**Task prompt**
Your task is to gather the lines below that hold the string "Context".

(Dataset items)
#####

(* ===== verification/SerialProps.v ===== *)
(** * Correctness of the serial framing

    [frame] is the byte sequence the header comment of
    generic_serial_transport.c describes; sending appends it or leaves the
    buffer as it was, and receiving inverts it. *)
From S2P Require Import Prelude Bytes CircBuff Fletcher Transport CoreTypes Serial.

(** Escaped bytes and frames. *)
Fixpoint esc (bs : list byte) : list byte :=
  match bs with
  | [] => []
  | c :: bs => if (c =? ESC)%Z then c :: c :: esc bs else c :: esc bs
  end.

Definition trailer (chan dat : list byte) : list byte :=
  let cs := checksum 0xffff (chan ++ dat) in
  [Z.land (Z.shiftr cs 8) 0xff; Z.land cs 0xff]%Z.

Definition frame (chan dat : list byte) : list byte :=
  header (length chan) (Z.of_nat (length dat)) ++ esc chan ++ esc dat ++ trailer chan dat.

Lemma length_esc bs : length bs <= length (esc bs).
Proof. induction bs; simpl; [done|]. case_test; simpl; lia. Qed.

Lemma length_frame chan dat : length (frame chan dat) = 9 + length (esc chan) + length (esc dat).
Proof. unfold frame. rewrite !length_app. simpl. lia. Qed.

(** ** Sending *)

Lemma push_list_rep bs : forall cb l, rep cb l -> length l + length bs < capacity cb ->
  exists cb', push_list cb bs = Some cb' /\ rep cb' (l ++ bs) /\ capacity cb' = capacity cb.
Proof.
  induction bs as [|b bs IH]; intros cb l R Hl; simpl in *.
  { exists cb. by rewrite app_nil_r. }
  destruct (cb_push_back_rep cb l R b) as (cb1 & -> & R1 & C1).
  { rewrite (cb_room_rep cb l R). lia. }
  destruct (IH cb1 (l ++ [b]) R1) as (cb2 & -> & R2 & C2); [rewrite length_app; simpl; lia|].
  exists cb2. rewrite <- app_assoc in R2. split_and!; [done..|congruence].
Qed.

Lemma rollback cb l s nPushed : rep cb (l ++ s) -> nPushed <= length l ->
  rep (cb_pop_back cb (nPushed + length s)) (take (length l - nPushed) l).
Proof.
  intros R Hn. set (k := length l - nPushed).
  replace (nPushed + length s) with (length (drop k l ++ s))
    by (rewrite length_app, length_drop; lia).
  apply cb_pop_back_rep. by rewrite app_assoc, take_drop.
Qed.
(** C10: a serial link loses, duplicates, reorders and alters nothing.  Whatever amounts the
    callbacks move and however the calls of the two sides interleave, the messages received
    are a prefix of those accepted for sending, a receive is always defined, and once the
    send ring, the wire and the receiver's source are drained, a receive that finds nothing
    means that every accepted message has been delivered. *)
Theorem serial_link_fifo {U V} `{ByteSink U} `{ByteSource V} (s : link (U := U) (V := V)) t :
  reach s ->
  got s `prefix_of` accepted s /\
  exists zt rc om, serial_recvmsg (lreceiver s) t = Some (zt, rc, om) /\
    (cb_size (sendBuffer (lsender s)) = 0 -> on_wire s = [] ->
     pending (usr (lreceiver s)) = [] -> om = None -> got s = accepted s).
Proof.
  intros (ls & lr & fl & I)%link_inv_reach. split.
  { exists fl. apply (li_msgs _ _ _ _ I). }
  destruct (link_recv _ _ _ _ t I) as (zt & rc & om & lr' & fl' & -> & _ & _ & D).
  exists zt, rc, om. split; [done|]. intros Hs Hw Hp Ho.
  rewrite (cb_size_rep _ _ (li_send _ _ _ _ I)) in Hs. apply nil_length_inv in Hs as ->.
  rewrite (li_msgs _ _ _ _ I). destruct (D Ho) as [->|Hl]; [by rewrite app_nil_r|].
  rewrite (li_bytes _ _ _ _ I), Hp, Hw in Hl. simpl in Hl. rewrite app_nil_r in Hl. lia.
Qed.

(** The smallest buffer [zcm_trans_generic_serial_create] admits is too small for its MTU.
    The check counts neither the channel nor the ring's spare byte, so with bufSize equal to
    FRAME_BYTES + MTU a message of MTU bytes is within the MTU and yet refused with
    ZCM_EAGAIN by a transport whose send buffer is empty, however often it is retried. *)
Theorem serial_mtu_unsendable {U} (u : U) times MTU zt chan dat :
  zcm_trans_generic_serial_create u times MTU (FRAME_BYTES + MTU) true true true true = Some zt ->
  length chan <= ZCM_CHANNEL_MAXLEN -> length dat = MTU ->
  serial_sendmsg zt (mkMsg 0 chan (Z.of_nat MTU) dat) = Some (zt, ZCM_EAGAIN).
Proof.
  unfold zcm_trans_generic_serial_create. destruct (_ || _); [done|]. cbn [negb]. intros E Hc Hd.
  destruct (cb_init true (FRAME_BYTES + MTU)) as [cb|] eqn:Ei; cbn in E; [|done].
  injection E as <-. unfold serial_sendmsg. cbn [channel len mtu sendBuffer].
  rewrite (proj2 (Nat.ltb_ge _ _) Hc), Z.ltb_irrefl, (cb_room_rep _ _ (rep_init _ _ Ei)).
  assert (capacity cb = FRAME_BYTES + MTU) as ->.
  { unfold cb_init in Ei. cbn in Ei. by injection Ei as <-. }
  rewrite (proj2 (Z.ltb_lt _ _)); [done|]. unfold FRAME_BYTES. cbn [length]. lia.
Qed.

(** ** Concrete runs *)

Lemma serial_mtu_unsendable_witness : exists zt,
  zcm_trans_generic_serial_create tt [] 4 13 true true true true = Some zt /\
  serial_sendmsg zt (mkMsg 0 [65]%Z 4 [1; 2; 3; 4]%Z) = Some (zt, ZCM_EAGAIN).
Proof.
  eexists. split; [reflexivity|].
  apply (serial_mtu_unsendable tt [] 4); [reflexivity|cbn; unfold ZCM_CHANNEL_MAXLEN; lia|reflexivity].
Defined.

(** A wire end that takes all it is given, and one that gives all it has. *)
#[refine] Instance eager_sink : ByteSink (list byte) :=
  {| write := fun u d => (u ++ d, length d); sunk := fun u => u |}.
Proof. - done. - intros u d. simpl. by rewrite firstn_all. Defined.

#[refine] Instance eager_source : ByteSource (list byte) :=
  {| read := fun u n => (drop n u, take n u); pending := fun u => u |}.
Proof.
  - intros u n. simpl. rewrite length_take. lia.
  - intros u n. simpl. by rewrite take_drop.
Defined.

Definition sample_serial : zcm_trans_generic_serial_t (list byte) :=
  default (mkSerial (mkCB [] 0 0 0) (mkCB [] 0 0 0) [] 0 [] [] [])
    (zcm_trans_generic_serial_create [] [7%Z; 8%Z] 4 24 true true true true).

Definition sample_msg : zcm_msg_t := mkMsg 0 [65; 66]%Z 3 [1; ESC; 2]%Z.

Lemma sample_rep cb : cb = mkCB (replicate 24 0%Z) 24 0 0 -> rep cb [].
Proof. intros ->. by apply (rep_init 24). Qed.

Lemma serial_send_atomic_witness :
  exists zt' rc, serial_sendmsg sample_serial sample_msg = Some (zt', rc) /\
    rc = ZCM_EOK /\ rep (sendBuffer zt') (frame [65; 66]%Z [1; ESC; 2]%Z).
Proof.
  destruct (serial_send_atomic sample_serial [] sample_msg) as (zt' & rc & E & _ & _ & _ & H).
  - by apply sample_rep.
  - repeat constructor; unfold ESC; lia.
  - done.
  - exists zt', rc. split; [exact E|exact H].
Defined.

(** The same three bytes received, at two places of a ring with other stale bytes. *)
Definition ring_zeros : circBuffer_t := mkCB ([ESC; 0; 1]%Z ++ replicate 21 0%Z) 24 0 3.
Definition ring_escapes : circBuffer_t := mkCB (replicate 22 ESC ++ [0; 1]%Z) 24 21 0.

Lemma rings_rep : rep ring_zeros [ESC; 0; 1]%Z /\ rep ring_escapes [ESC; 0; 1]%Z.
Proof. split; split; try done; try (cbn; lia); by intros [|[|[|]]] a [= <-]. Qed.

Lemma serial_recv_safe_witness :
  exists zt' zt2', serial_recvmsg (with_recv sample_serial ring_zeros) 0 = Some (zt', ZCM_EAGAIN, None) /\
    serial_recvmsg (with_recv sample_serial ring_escapes) 0 = Some (zt2', ZCM_EAGAIN, None) /\ rx_agree zt' zt2'.
Proof.
  destruct rings_rep as [R1 R2].
  assert (bytes_ok [ESC; 0; 1]%Z) as B by (repeat constructor; unfold ESC; lia).
  destruct (serial_recv_safe (with_recv sample_serial ring_zeros) [ESC; 0; 1]%Z 0)
    as (zt' & rc & om & k & E & _ & _ & _ & _ & A); [by split|].
  destruct (A (with_recv sample_serial ring_escapes)) as (zt2' & E2 & _ & A2); [by split|by split|].
  vm_compute in E. injection E as <- <- <-. eexists _, zt2'. split; [reflexivity|]. split; [exact E2|exact A2].
Defined.

(** One message over the link: accepted, written out, carried, read in. *)
Definition sample_start : link := mkLink (U := list byte) (V := list byte) sample_serial sample_serial 0 [] [].

Lemma sample_link_start : link_start sample_start.
Proof.
  split; [|by split_and!]. exists [], [7; 8]%Z, 4, 24, [], [7; 8]%Z, 24.
  split_and!; reflexivity || lia.
Qed.
(* ===== verification/UdpProps.v ===== *)
(** * Reassembly in the UDP transport

    What a fragment buffer holds is described by the list of the fragments it
    accepted, in order of arrival ([fb_rep]); the pool's accounting and the
    bounds of its buffers follow ([pool_rep]). *)
From S2P Require Import Prelude Bytes Transport Udp.

#[export] Instance frag_eq_dec : EqDecision frag.
Proof. solve_decision. Defined.

Definition payload_offset (data_size : nat) : nat :=
  Z.to_nat (Z.min (Z.of_nat ZCM_CHANNEL_MAXLEN + 1) (MTU - Z.of_nat data_size)).

Definition g_end (g : frag) : nat := g_offset g + length (g_data g).

(** What the checks on a single fragment establish. *)
Record frag_ok (g : frag) : Prop := {
  go_size : (Z.of_nat (g_data_size g) <= MTU)%Z;
  go_no : g_no g < g_count g;
  go_off : g_payload_offset g = payload_offset (g_data_size g);
  go_chan : g_no g = 0 -> Forall (fun b => b <> 0%Z) (g_channel g) /\
                          length (g_channel g) < payload_offset (g_data_size g) /\ g_offset g = 0;
  go_end : g_end g <= g_data_size g;
  go_data : g_no g <> 0 -> 0 < length (g_data g);
  go_last : g_no g + 1 = g_count g -> g_end g = g_data_size g
}.

Lemma memchr0_Some l n k : memchr0 l n = Some k ->
  k < n /\ k < length l /\ Forall (fun b => b <> 0%Z) (take k l) /\ l !! k = Some 0%Z.
Proof.
  revert n k. induction l as [|b l IH]; intros [|n] k; simpl; try done.
  destruct (b =? 0)%Z eqn:E; bool_prop.
  - intros [= <-]. subst. repeat split; try lia; constructor.
  - destruct (memchr0 l n) as [j|] eqn:Ej; [|done]. intros [= <-].
    destruct (IH _ _ Ej) as (?&?&?&?). repeat split; simpl; try lia; auto.
Qed.

Lemma parse_fragment_ok bytes g : parse_fragment bytes = Some g -> frag_ok g.
Proof.
  unfold parse_fragment. cbv zeta. intros H. destruct (_ <? LONG_HEADER); [done|].
  revert H. generalize (ntohl bytes 4) (ntohl bytes 8) (ntohl bytes 12) (ntohs bytes 16) (ntohs bytes 18).
  intros sq ds off no n H. destruct ((MTU <? _)%Z || _ || _) eqn:E1; [done|]. bool_prop.
  fold (payload_offset ds) in H.
  destruct (no =? 0) eqn:E2; bool_prop; simpl in H.
  - destruct (memchr0 _ _) as [k|] eqn:Ek; [|done]. apply memchr0_Some in Ek as (?&?&?&?).
    destruct (negb (off =? 0)) eqn:E3; [done|]. bool_prop.
    case_match eqn:E4; [done|]. injection H as <-.
    apply orb_false_elim in E4 as [E4 E5]. rewrite orb_false_r in E4. bool_prop.
    constructor; unfold g_end; simpl in *; intros; try lia.
    + split; [done|]. rewrite length_take. split; lia.
    + apply andb_false_iff in E5 as [?|?]; bool_prop; lia.
  - case_match eqn:E4; [done|]. injection H as <-. bool_prop.
    constructor; unfold g_end; simpl in *; intros; try lia.
    match goal with H : _ && _ = false |- _ => apply andb_false_iff in H as [?|?]; bool_prop; lia end.
Qed.

(** ** The bytes of a fragment buffer *)

(** The writes of one accepted fragment. *)
Definition put_frag (b : list byte) (g : frag) : list byte :=
  write_at (if g_no g =? 0 then write_at b 0 (g_channel g ++ [0%Z]) else b)
    (g_payload_offset g + g_offset g) (g_data g).

Definition fits (ds n : nat) (g : frag) : Prop :=
  frag_ok g /\ g_data_size g = ds /\ g_count g = n.

Lemma chan_bound ds n g : fits ds n g -> g_no g = 0 ->
  length (g_channel g ++ [0%Z]) <= payload_offset ds.
Proof. intros (G&<-&_) E. rewrite length_app. simpl. destruct (go_chan _ G E). lia. Qed.

Lemma data_bound ds n g : fits ds n g ->
  g_payload_offset g + g_offset g + length (g_data g) <= payload_offset ds + ds.
Proof. intros (G&<-&_). rewrite (go_off _ G). pose proof (go_end _ G). unfold g_end in *. lia. Qed.

Lemma length_put_frag ds n b g : fits ds n g -> length b = payload_offset ds + ds ->
  length (put_frag b g) = length b.
Proof.
  intros F L. pose proof (data_bound _ _ _ F). unfold put_frag. destruct (g_no g =? 0) eqn:E; bool_prop.
  - pose proof (chan_bound _ _ _ F E).
    rewrite length_write_at; rewrite length_write_at; simpl; lia.
  - apply length_write_at. lia.
Qed.

Lemma length_put_frags ds n ws b : Forall (fits ds n) ws -> length b = payload_offset ds + ds ->
  length (foldl put_frag b ws) = payload_offset ds + ds.
Proof.
  intros F. revert b. induction F as [|g ws Hg _ IH]; intros b L; simpl; [done|].
  apply IH. by rewrite (length_put_frag ds n).
Qed.

(** A byte the fragment does not write keeps its value. *)
Lemma lookup_put_frag_ne ds n b g i : fits ds n g -> length b = payload_offset ds + ds ->
  (g_no g <> 0 \/ length (g_channel g) < i) ->
  (i < payload_offset ds + g_offset g \/ payload_offset ds + g_end g <= i) ->
  put_frag b g !! i = b !! i.
Proof.
  intros F L Hc Hi. pose proof (data_bound _ _ _ F). unfold put_frag.
  assert (g_payload_offset g = payload_offset ds) as Ep by (destruct F as (G&<-&_); apply (go_off _ G)).
  unfold g_end in *. rewrite Ep in *. destruct (g_no g =? 0) eqn:E; bool_prop.
  - pose proof (chan_bound _ _ _ F E) as Hb. rewrite length_app in Hb. simpl in Hb.
    assert (length (write_at b 0 (g_channel g ++ [0%Z])) = length b) as L'.
    { apply length_write_at. rewrite length_app. simpl. lia. }
    rewrite lookup_write_at_ne, lookup_write_at_ne; [done|..]; rewrite ?length_app; simpl; lia.
  - apply lookup_write_at_ne; lia.
Qed.

Lemma slice_ext (b b' : list byte) pos n : length b = length b' ->
  (forall i, pos <= i < pos + n -> b !! i = b' !! i) -> slice b pos n = slice b' pos n.
Proof.
  intros L H. unfold slice. apply list_eq. intros i.
  destruct (decide (i < n)).
  - rewrite !lookup_take_lt, !lookup_drop by lia. apply H. lia.
  - rewrite !lookup_take_ge by lia. done.
Qed.

Lemma slice_put_frag_ne ds n b g pos k : fits ds n g -> length b = payload_offset ds + ds ->
  (g_no g <> 0 \/ length (g_channel g) < pos) ->
  (pos + k <= payload_offset ds + g_offset g \/ payload_offset ds + g_end g <= pos) ->
  slice (put_frag b g) pos k = slice b pos k.
Proof.
  intros F L Hc Hi. apply slice_ext; [by apply (length_put_frag ds n)|].
  intros. apply (lookup_put_frag_ne ds n); auto; lia.
Qed.

Lemma slice_put_frags_ne ds n ws b pos k : Forall (fits ds n) ws -> length b = payload_offset ds + ds ->
  (forall g, g ∈ ws -> (g_no g <> 0 \/ length (g_channel g) < pos) /\
    (pos + k <= payload_offset ds + g_offset g \/ payload_offset ds + g_end g <= pos)) ->
  slice (foldl put_frag b ws) pos k = slice b pos k.
Proof.
  intros F. revert b. induction F as [|g ws Hg _ IH]; intros b L H; simpl; [done|].
  rewrite IH.
  - apply (slice_put_frag_ne ds n); auto; apply (H g); left.
  - by rewrite (length_put_frag ds n).
  - intros g' E. apply H. by right.
Qed.

Lemma slice_put_frag ds n b g : fits ds n g -> length b = payload_offset ds + ds ->
  slice (put_frag b g) (payload_offset ds + g_offset g) (length (g_data g)) = g_data g.
Proof.
  intros F L. pose proof (data_bound _ _ _ F).
  assert (g_payload_offset g = payload_offset ds) as Ep by (destruct F as (G&<-&_); apply (go_off _ G)).
  unfold put_frag. rewrite Ep in *. apply slice_write_at.
  destruct (g_no g =? 0) eqn:E; bool_prop; [|lia].
  pose proof (chan_bound _ _ _ F E). rewrite length_write_at; lia.
Qed.

Lemma slice_put_chan ds n b g : fits ds n g -> length b = payload_offset ds + ds -> g_no g = 0 ->
  slice (put_frag b g) 0 (length (g_channel g) + 1) = g_channel g ++ [0%Z].
Proof.
  intros F L E. pose proof (data_bound _ _ _ F). pose proof (chan_bound _ _ _ F E) as Hb.
  assert (g_payload_offset g = payload_offset ds) as Ep by (destruct F as (G&<-&_); apply (go_off _ G)).
  rewrite length_app in Hb. simpl in Hb.
  transitivity (slice (write_at b 0 (g_channel g ++ [0%Z])) 0 (length (g_channel g ++ [0%Z]))).
  - rewrite length_app. simpl. apply slice_ext.
    + rewrite (length_put_frag ds n), length_write_at; auto; rewrite ?length_app; simpl; lia.
    + intros i Hi. unfold put_frag. rewrite E. simpl.
      apply lookup_write_at_ne; rewrite ?length_write_at; rewrite ?length_app; simpl; lia.
  - apply slice_write_at. rewrite length_app. simpl. lia.
Qed.

(** ** Fragments that do not overlap *)

Definition ordered (ws : list frag) : Prop :=
  forall g g', g ∈ ws -> g' ∈ ws -> g_no g < g_no g' -> g_end g <= g_offset g'.

Lemma NoDup_later (l1 l2 : list frag) g g' : NoDup (g_no <$> l1 ++ g :: l2) -> g' ∈ l2 -> g_no g' <> g_no g.
Proof.
  rewrite fmap_app. intros (_&_&N)%NoDup_app H E. simpl in N. apply NoDup_cons in N as [N _].
  apply N. rewrite <- E. by apply list_elem_of_fmap_2.
Qed.

Section Ordered.
Context (ds n : nat) (ws : list frag) (F : Forall (fits ds n) ws) (N : NoDup (g_no <$> ws)).
Context (b : list byte) (Lb : length b = payload_offset ds + ds).

(** Each fragment is found where it was written, whatever the order. *)
Lemma slice_ordered g : ordered ws -> g ∈ ws ->
  slice (foldl put_frag b ws) (payload_offset ds + g_offset g) (length (g_data g)) = g_data g.
Proof.
  intros O Hg. destruct (list_elem_of_split _ _ Hg) as (l1&l2&E). rewrite E in F, N, O, Hg |- *.
  rewrite foldl_app. simpl. apply Forall_app in F as [F1 F2]. apply Forall_cons in F2 as [Fg F2].
  assert (length (foldl put_frag b l1) = payload_offset ds + ds) as L1 by (by apply (length_put_frags ds n)).
  rewrite (slice_put_frags_ne ds n); [by apply (slice_put_frag ds n)|done| |].
  - by rewrite (length_put_frag ds n).
  - intros g' Hg'. pose proof (NoDup_later _ _ _ _ N Hg') as Hne.
    assert (g' ∈ l1 ++ g :: l2) as Hg2 by set_solver. split.
    + destruct (decide (g_no g' = 0)) as [E0|?]; [right|by left].
      assert (fits ds n g') as (G&<-&_) by (rewrite Forall_forall in F2; auto).
      destruct (go_chan _ G E0) as (_&?&_). lia.
    + unfold g_end. destruct (decide (g_no g' < g_no g)).
      * right. pose proof (O g' g Hg2 Hg ltac:(done)). unfold g_end in *. lia.
      * left. pose proof (O g g' Hg Hg2 ltac:(lia)). unfold g_end in *. lia.
Qed.

Lemma chan_ordered g : g ∈ ws -> g_no g = 0 ->
  slice (foldl put_frag b ws) 0 (length (g_channel g) + 1) = g_channel g ++ [0%Z].
Proof.
  intros Hg E0. destruct (list_elem_of_split _ _ Hg) as (l1&l2&E). rewrite E in F, N |- *.
  rewrite foldl_app. simpl. apply Forall_app in F as [F1 F2]. apply Forall_cons in F2 as [Fg F2].
  assert (length (foldl put_frag b l1) = payload_offset ds + ds) as L1 by (by apply (length_put_frags ds n)).
  pose proof (chan_bound _ _ _ Fg E0) as Hb. rewrite length_app in Hb. simpl in Hb.
  rewrite (slice_put_frags_ne ds n); [by apply (slice_put_chan ds n)|done| |].
  - by rewrite (length_put_frag ds n).
  - intros g' Hg'. pose proof (NoDup_later _ _ _ _ N Hg'). split; [left|]; lia.
Qed.
End Ordered.

(** ** Complete sets of fragments *)

(** Neighbours meet, the check made when the second of two arrives. *)
Definition chain (ws : list frag) : Prop :=
  forall g g', g ∈ ws -> g' ∈ ws -> g_no g' = g_no g + 1 -> g_end g = g_offset g'.

Definition payload (gs : list frag) : list byte := mjoin (g_data <$> gs).

Lemma payload_app gs1 gs2 : payload (gs1 ++ gs2) = payload gs1 ++ payload gs2.
Proof. unfold payload. by rewrite fmap_app, join_app. Qed.

(** As many distinct fragments as the message has, put in their order. *)
Lemma sort_frags ds n ws : Forall (fits ds n) ws -> NoDup (g_no <$> ws) -> length ws = n ->
  exists gs, gs ≡ₚ ws /\ g_no <$> gs = seq 0 n.
Proof.
  intros F N L.
  assert (seq 0 n ≡ₚ g_no <$> ws) as P.
  { symmetry. apply submseteq_length_Permutation; [|by rewrite length_seq, length_fmap, L].
    apply NoDup_submseteq; [done|]. intros i (g&->&Hg)%list_elem_of_fmap.
    apply elem_of_seq. rewrite Forall_forall in F. destruct (F _ Hg) as (G&_&<-).
    pose proof (go_no _ G). lia. }
  apply Permutation_map_inv in P as (gs&E&P). by exists gs.
Qed.

Lemma nos_lookup (gs : list frag) n i g : g_no <$> gs = seq 0 n -> gs !! i = Some g -> g_no g = i.
Proof.
  intros E H. assert ((g_no <$> gs) !! i = Some (g_no g)) as H' by (by rewrite list_lookup_fmap, H).
  rewrite E in H'. apply lookup_seq in H'. lia.
Qed.

Section Complete.
Context (ds n : nat) (gs : list frag).
Context (F : Forall (fits ds n) gs) (Nos : g_no <$> gs = seq 0 n) (C : chain gs).

(** The fragments lie one behind the other. *)
Lemma offset_payload i g : gs !! i = Some g -> g_offset g = length (payload (take i gs)).
Proof.
  revert g. induction i as [|i IH]; intros g H.
  - simpl. assert (fits ds n g) as (G&_) by (eapply Forall_lookup_1; eauto).
    by apply (go_chan _ G), (nos_lookup gs n).
  - destruct (lookup_lt_is_Some_2 gs i) as [g' H'].
    { apply lookup_lt_Some in H. lia. }
    rewrite (take_S_r _ _ _ H'), payload_app, length_app, <- (IH _ H').
    unfold payload. simpl. rewrite app_nil_r. symmetry. apply C.
    + by eapply list_elem_of_lookup_2.
    + by eapply list_elem_of_lookup_2.
    + rewrite (nos_lookup gs n i g' Nos H'), (nos_lookup gs n (S i) g Nos H). lia.
Qed.

Lemma end_payload i g : gs !! i = Some g -> g_end g = length (payload (take (S i) gs)).
Proof.
  intros H. rewrite (take_S_r _ _ _ H), payload_app, length_app, <- (offset_payload _ _ H).
  unfold payload. simpl. by rewrite app_nil_r.
Qed.

Lemma payload_take_le i j : i <= j -> length (payload (take i gs)) <= length (payload (take j gs)).
Proof.
  intros H. replace (take i gs) with (take i (take j gs)) by (rewrite take_take; f_equal; lia).
  rewrite <- (take_drop i (take j gs)) at 2. rewrite payload_app, length_app. lia.
Qed.

Lemma frags_disjoint g g' : g ∈ gs -> g' ∈ gs -> g_no g < g_no g' -> g_end g <= g_offset g'.
Proof.
  intros [i H]%list_elem_of_lookup_1 [j H']%list_elem_of_lookup_1.
  rewrite (nos_lookup gs n i g Nos H), (nos_lookup gs n j g' Nos H').
  intros. rewrite (end_payload _ _ H), (offset_payload _ _ H'). apply payload_take_le. lia.
Qed.

Lemma payload_size : 0 < n -> length (payload gs) = ds.
Proof.
  intros Hn. assert (length gs = n) as L by (rewrite <- (length_fmap g_no), Nos; apply length_seq).
  destruct (lookup_lt_is_Some_2 gs (n - 1)) as [g H]; [lia|].
  pose proof (end_payload _ _ H) as E. rewrite take_ge in E by lia. rewrite <- E.
  assert (fits ds n g) as (G&<-&En) by (eapply Forall_lookup_1; eauto).
  apply (go_last _ G). rewrite (nos_lookup gs n _ _ Nos H). lia.
Qed.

#####

**Reply to the task**
Context (ds n : nat) (ws : list frag) (F : Forall (fits ds n) ws) (N : NoDup (g_no <$> ws)).
Context (b : list byte) (Lb : length b = payload_offset ds + ds).
Context (ds n : nat) (gs : list frag).
Context (F : Forall (fits ds n) gs) (Nos : g_no <$> gs = seq 0 n) (C : chain gs).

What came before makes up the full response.